Ayo, Berpisah dengan Baik-Baik

63 12 0
                                    

Angin malam menerpa kuat rambut legam yang baru saja terlihat usai topi hitam dibuka Shankara. Tampak pemuda itu menunduk, menatap kaki yang bergerak perlahan, membuat ayunan taman kompleks perumahan yang diduduki bergerak ke depan dan belakang mengikuti irama tubuh. Dia mengeratkan pegangan di tali mainan yang tengah ditempati, beriringan dengan kepala yang terangkat perlahan kala mendengar suara ayunan di sebelahnya terisi.

"Kenapa kamu minta saya datang ke sini?" tanya si pendatang membuat Shankara menoleh ke kiri.

"Aku dengar dari Juwita kamu ikut pertukaran mahasiswa semester depan," sahut Shankara, lantas menendang-nendang pasir pelan dengan kaki kanan seraya memakai lagi topi.

"Hm, saya berangkat minggu depan." Amaya memasukkan tangan ke dalam saku jaket yang dikenakan. "Kamu minta saya ke sini cuma untuk tanya itu?"

Selepas menghentikan kaki, Shankara memandang orang di sampingnya yang tampak tidak memasang ekspresi apa pun. "Aku cuma mau bicara sama kamu sebelum kamu pergi."

Amaya sedikit tersentak, terlihat dari bahu ramping itu yang agak naik, lantas turun kembali. Dia menggaruk pipi dengan telunjuk seraya mengalihkan pandangan ke kiri.

"Apa yang mau kamu bicarain?" Amaya kembali membuka mulut kala menoleh ke arah Shankara.

"Enggak tau, aku sebenernya pengen ketemu karena rindu kamu," ucap Shankara santai, tanpa menatap balik sang lawan bicara.

Pemuda berambut legam di sana menurunkan mata, melihat ke depan, memandang asal sampai akhirnya kedua sudut bibir agak tebal itu tertarik ke atas sedikit. "Beberapa hari lalu, Bima bilang, bukan hanya kamu yang perlu sembuh, tapi aku juga."

Amaya mengeratkan pegangan pada tali ayunan, mata cantik itu sedikit menutup dan terbuka beberapa kali, kemudian langsung beralih kala yang ditatap menoleh.

"Kamu terluka cukup dalam karena masa lalu kamu, sedangkan aku terlalu takut karena lihat ayahku yang ninggalin ibu aku. Hari itu, aku sadar, ternyata apa yang terjadi di keluarga aku cukup berpengaruh untuk cara pandang aku ke pasanganku." Shankara membuat Amaya kembali memandangnya.

"Maaf, Amaya. Maaf karena udah buat kamu jadi korban dari rasa takut yang aku punya," ujarnya lagi sambil melihat wajah sang lawan bicara.

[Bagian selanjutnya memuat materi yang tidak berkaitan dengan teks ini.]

Lemma claiming_ok n t s :
  exclusive s -> tasks s !! n = Some t -> at_stage t = Claiming ->
  let '(bs, p) := claiming t (branches s) in
  step_ok t s (MkLane (ledger s) bs (tasks s) (world s)) p.
Proof.
  intros Hex Hn Hst. unfold claiming. destruct (task_job t) as [witness|] eqn:Hjob.
  2: { destruct (pending_witness _ _); apply (step_ok_quiet n); try done; unfold reverts;
       rewrite Hjob; auto. }
  unfold claim. destruct (branches s !! task_effect t) as [b|] eqn:Hb.
  - destruct (decide _) as [Hk|Hk]; [by apply (step_ok_quiet n)|].
    apply dec_stable in Hk. destruct (resumable b) eqn:Hr; [|by apply (step_ok_quiet n)].
    constructor; simpl; try done; rewrite ?lookup_insert_eq.
    + intros effect Hne. by rewrite lookup_insert_ne.
    + intros b' Hb' ?. rewrite Hb in Hb'. congruence.
    + intros _. split; [right|by eexists].
      intros i t' Hi Ho. destruct (excl_bound _ Hex _ _ _ Hi Ho) as (b' & Hb' & _ & Hr').
      congruence.
    + intros _. rewrite <-Hk. by apply (excl_resumable _ Hex).
    + intros b' [= <-] ?. done.
  - constructor; simpl; try done; rewrite ?lookup_insert_eq.
    + intros effect Hne. by rewrite lookup_insert_ne.
    + intros b' Hb'. by rewrite Hb in Hb'.
    + intros _. split; [right|by eexists].
      intros i t' Hi Ho. destruct (excl_bound _ Hex _ _ _ Hi Ho) as (b' & Hb' & _ & Hr').
      congruence.
    + intros b' [= <-] ?. done.
Qed.

(** An awaited append of an owner. *)
Lemma writes_ok n now t s kind next :
  exclusive s -> tasks s !! n = Some t -> owner_stage (at_stage t) = true ->
  (intended_stage (at_stage t) = true \/
   kind = RevertIntent (revert_key (task_key t)) (task_effect t)) ->
  (forall records, next <> Seeding records) ->
  let '(l, p) := appending now t kind next (ledger s) in
  step_ok t s (MkLane l (branches s) (tasks s) (world s)) p.
Proof.
  intros Hex Hn Hown Hint Hnext.
  pose proof (appending_writes now t kind next (ledger s)) as Hw.
  destruct (appending now t kind next (ledger s)) as [l p]. destruct Hw as [Hmono Hp].
  apply (step_ok_quiet n); try done; simpl; auto.
  - intros Hi. destruct Hint as [|Hk]; [by left|]. right.
    destruct Hp as [(_ & record & Hin & Hr)|[e ->]]; [|done]. exists record. by rewrite <-Hk.
  - intros records ->. destruct Hp as [[Hp _]|[e Hp]]; [by destruct (Hnext records)|done].
Qed.

Lemma resolving_ok n t s state :
  exclusive s -> tasks s !! n = Some t -> at_stage t = Resolving state ->
  step_ok t s
    (MkLane (ledger s) (resolve_branch (task_effect t) state (branches s)) (tasks s) (world s))
    (WritingResolution state).
Proof.
  intros Hex Hn Hst. unfold resolve_branch.
  constructor; simpl; try done; rewrite ?lookup_alter_eq.
  - intros effect Hne. by rewrite lookup_alter_ne.
  - intros b -> Hr. by eexists.
  - intros (_ & Hrev & _). assert (owns (task_effect t) t) as Ho by (split_and!; [done|exact Hrev|by rewrite Hst]).
    split; [by left|]. destruct (excl_bound _ Hex _ _ _ Hn Ho) as (b & -> & Hk & Hr).
    by eexists.
  - intros _. apply (excl_intent _ Hex _ _ Hn). by rewrite Hst.
  - intros b. destruct (branches s !! task_effect t) as [b0|] eqn:Hb; [|done].
    intros [= <-]. simpl. by apply (excl_resumable _ Hex).
Qed.

Lemma seeding_ok n t s records :
  exclusive s -> tasks s !! n = Some t -> at_stage t = Seeding records ->
  step_ok t s
    (MkLane (ledger s)
       (match branch_from records (task_effect t) with
        | Some b => seed (task_effect t) b (branches s)
        | None => branches s
        end) (tasks s) (world s)) Claiming.
Proof.
  intros Hex Hn Hst.
  destruct (branch_from records (task_effect t)) as [b|] eqn:Hfrom; [|by apply (step_ok_quiet n)].
  unfold seed. destruct (branches s !! task_effect t) as [b0|] eqn:Hb;
    [by apply (step_ok_quiet n)|].
  constructor; simpl; try done; rewrite ?lookup_insert_eq.
  - intros effect Hne. by rewrite lookup_insert_ne.
  - intros b' Hb'. by rewrite Hb in Hb'.
  - intros (_ & _ & ?). done.
  - intros b' [= <-] _. apply branch_from_intent in Hfrom.
    eapply has_intent_mono; [|done]. by eapply (excl_read _ Hex).
Qed.

Lemma task_step_ok now n t s :
  exclusive s -> tasks s !! n = Some t ->
  let '(s', p) := task_step now t s in step_ok t s s' p.
Proof.
  intros Hex Hn. unfold task_step, hydrate_step, complete_step, resolve_step, writes.
  destruct (at_stage t) eqn:Hst.
  - destruct (state_of _ _); by apply (step_ok_quiet n).
  - destruct (log_events _ _) as [records|] eqn:Hl; [|by apply (step_ok_quiet n)].
    apply (step_ok_quiet n); try done. intros records' [= <-].
    by apply log_events_all in Hl as ->.
  - by apply (seeding_ok n).
  - pose proof (claiming_ok n t s Hex Hn Hst). by destruct (claiming t (branches s)).
  - pose proof (writes_ok n now t s (RevertIntent (revert_key (task_key t)) (task_effect t))
      (Undoing witness) Hex Hn) as Hw. rewrite Hst in Hw.
    destruct (appending _ _ _ _ _). apply Hw; auto.
  - by apply (step_ok_quiet n); rewrite ?Hst; auto.
  - destruct (passes _ _). by apply (step_ok_quiet n); rewrite ?Hst; auto.
  - pose proof (writes_ok n now t s (RevertCompleted (revert_key (task_key t)) (task_effect t) clean)
      (Resolving (resolution (task_job t) clean)) Hex Hn) as Hw. rewrite Hst in Hw.
    destruct (appending _ _ _ _ _). apply Hw; auto.
  - pose proof (writes_ok n now t s (ErrorRecorded e) (after_error (task_job t)) Hex Hn) as Hw.
    rewrite Hst in Hw. destruct (appending _ _ _ _ _). apply Hw; auto.
    by destruct (task_job t).
  - by apply (resolving_ok n).
  - pose proof (writes_ok n now t s (RevertResolved (task_effect t) state) (Answered (Ok state))
      Hex Hn) as Hw. rewrite Hst in Hw. destruct (appending _ _ _ _ _). apply Hw; auto.
  - by apply (step_ok_quiet n).
  - by apply (step_ok_quiet n).
Qed.

Lemma exclusive_call s t :
  exclusive s -> owner_stage (at_stage t) = false ->
  (forall records, at_stage t <> Seeding records) ->
  exclusive (MkLane (ledger s) (branches s) (tasks s ++ [t]) (world s)).
Proof.
  intros Hex Hp Hs.
  assert (forall i x, (tasks s ++ [t]) !! i = Some x -> x = t \/ tasks s !! i = Some x) as Htask.
  { intros i x. rewrite lookup_app_Some, list_lookup_singleton_Some. naive_solver. }
  assert (forall effect, ~ owns effect t) as Hno by (intros effect (_ & _ & ?); congruence).
  constructor; simpl.
  - intros effect i j a b [->|Ha]%Htask [->|Hb]%Htask Oa Ob; try by destruct (Hno effect).
    by eapply (excl_one _ Hex).
  - intros effect i x [->|Hx]%Htask Ho; [by destruct (Hno effect)|]. by eapply (excl_bound _ Hex).
  - intros i x [->|Hx]%Htask Hi; [|by eapply (excl_intent _ Hex)].
    unfold intended_stage in Hi. by rewrite Hp in Hi.
  - apply (excl_resumable _ Hex).
  - intros i x records [->|Hx]%Htask Hr; [by destruct (Hs records)|].
    by eapply (excl_read _ Hex).
Qed.

Lemma exclusive_log s l w :
  exclusive s -> log (ledger s) ⊆ log l ->
  exclusive (MkLane l (branches s) (tasks s) w).
Proof.
  intros Hex Hl. constructor; simpl.
  - apply (excl_one _ Hex).
  - apply (excl_bound _ Hex).
  - intros i x Hx Hi. eapply has_intent_mono; [done|]. by eapply (excl_intent _ Hex).
  - intros effect b Hb Hr. eapply has_intent_mono; [done|]. by apply (excl_resumable _ Hex).
  - intros i x records Hx Hr. transitivity (log (ledger s)); [|done].
    by eapply (excl_read _ Hex).
Qed.

Lemma exclusive_nothing l w : exclusive (MkLane l ∅ [] w).
Proof. by constructor. Qed.

Lemma lane_step_exclusive e s : exclusive s -> exclusive (lane_step e s).
Proof.
  intros Hex. destruct e as [effect key witness entry fiber|effect key confirmed entry fiber
    |n now|n outcome w|n| |now kind entry fiber w]; simpl.
  - by apply exclusive_call.
  - by apply exclusive_call; [|destruct confirmed..].
  - destruct (tasks s !! n) as [t|] eqn:Hn; [|done].
    pose proof (task_step_ok now n t s Hex Hn) as Hok.
    destruct (task_step now t s) as [s' p]. by apply (exclusive_step _ _ s).
  - destruct (tasks s !! n) as [t|] eqn:Hn; [|done].
    destruct (at_stage t) eqn:Hst; try done. apply (exclusive_step _ _ s); [done..|].
    apply (step_ok_quiet n); rewrite ?Hst; auto. by destruct outcome.
  - destruct (tasks s !! n) as [t|] eqn:Hn; [|done]. apply (exclusive_step _ _ s); [done..|].
    by apply (step_ok_quiet n).
  - apply exclusive_nothing.
  - destruct (revert_effect kind); [done|]. apply exclusive_log; [done|].
    apply log_append_mono.
Qed.

Lemma lane_run_exclusive es s : exclusive s -> exclusive (lane_run es s).
Proof.
  revert s. induction es as [|e es IH]; intros s Hex; [done|].
  by apply IH, lane_step_exclusive.
Qed.
End Exclusion.

(** ** The durable history of a branch *)

(** The events of one branch, in ledger order. *)
Definition hist (effect : EffectId) (records : list LedgerRecord) : list LedgerEventKind :=
  filter (fun kind => revert_effect kind = Some effect) (record_kind <$> records).

(** The histories the protocol writes, as far as it came: an intent, then the
    record of a failed inverse, or a completion and what it earned. *)
Inductive on_protocol (effect : EffectId) : list LedgerEventKind -> Prop :=
  | ProtocolNothing : on_protocol effect []
  | ProtocolIntent key : on_protocol effect [RevertIntent key effect]
  | ProtocolFailed key :
      on_protocol effect [RevertIntent key effect; RevertResolved effect PendingRevert]
  | ProtocolCompleted key clean :
      on_protocol effect [RevertIntent key effect; RevertCompleted key effect clean]
  | ProtocolResolved key (clean : bool) :
      on_protocol effect
        [RevertIntent key effect; RevertCompleted key effect clean;
         RevertResolved effect (if clean then Reverted else PendingRevert)].

Definition completes (effect : EffectId) (h : list LedgerEventKind) : Prop :=
  exists key, RevertCompleted key effect true ∈ h.

(** What a call knows of the history at each of its stages. *)
Definition stage_durable {W} (effect : EffectId) (key : string) (branch : option (Branch W))
    (h : list LedgerEventKind) (p : stage W) : Prop :=
  match p with
  | Seeding records => branch = None -> hist effect records = h
  | Claiming => branch = None -> h = []
  | WritingIntent _ => h = []
  | Undoing _ | Witnessing _ | WritingCompletion _ | WritingError _ =>
      h = [RevertIntent key effect]
  | Resolving state | WritingResolution state =>
      h = [RevertIntent key effect] /\ state = PendingRevert \/
      exists clean : bool, h = [RevertIntent key effect; RevertCompleted key effect clean] /\
        state = if clean then Reverted else PendingRevert
  | Answered (Ok Reverted) => completes effect h
  | _ => True
  end.

Lemma stage_durable_keep {W} effect key (branch branch' : option (Branch W)) h p :
  (branch' = None -> branch = None) ->
  stage_durable effect key branch h p -> stage_durable effect key branch' h p.
Proof. destruct p; simpl; auto. Qed.

Lemma stage_durable_foreign {W} effect key (branch branch' : option (Branch W)) h h' p :
  owner_stage p = false -> branch' <> None -> (completes effect h -> completes effect h') ->
  stage_durable effect key branch h p -> stage_durable effect key branch' h' p.
Proof. destruct p as [| | | | | | | | | | |[[]|]|]; simpl; try done; auto. Qed.

Lemma hist_app effect (records records' : list LedgerRecord) :
  hist effect (records ++ records') = hist effect records ++ hist effect records'.
Proof. unfold hist. by rewrite fmap_app, filter_app. Qed.

(** The fold of [hydrate.rs] reads nothing but the branch's own history. *)
Lemma fold_hist effect records records' acc :
  hist effect records = hist effect records' ->
  fold_left (fold_record effect) records acc = fold_left (fold_record effect) records' acc.
Proof.
  assert (forall rs a, fold_left (fold_record effect) rs a =
    fold_left (fun a k => fold_record effect a (MkLedgerRecord 0 0 k None None))
      (hist effect rs) a) as Hh; [|intros Heq; by rewrite !Hh, Heq].
  intros rs. induction rs as [|r rs IH]; intros a; [done|].
  unfold hist. simpl. rewrite filter_cons. fold (hist effect rs).
  destruct (decide (revert_effect (record_kind r) = Some effect)) as [He|He]; simpl.
  - rewrite IH. f_equal.
  - rewrite IH. f_equal. unfold fold_record.
    destruct (record_kind r); try done; simpl in He; rewrite decide_False by congruence; done.
Qed.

"Jangan minta maaf, Shan. Hubungan kita gagal karena saya yang terlalu sombong. Saya yang berpikir akan sembuh secara perlahan dengan melibatkan kamu ke dalam hidup saya. Nyatanya, saya enggak cukup hebat untuk itu. Saya salah, seharusnya saya tau, sebelum saya mencoba mencintai seseorang, saya harus lebih dulu pulih. Luka seperti saya enggak pantas untuk mendapatkan cukup banyak cinta karena saya sendiri belum bisa cinta ke diri saya yang begini, Shan." Amaya menurunkan tangan, menunduk seraya memilin jari di pangkuan.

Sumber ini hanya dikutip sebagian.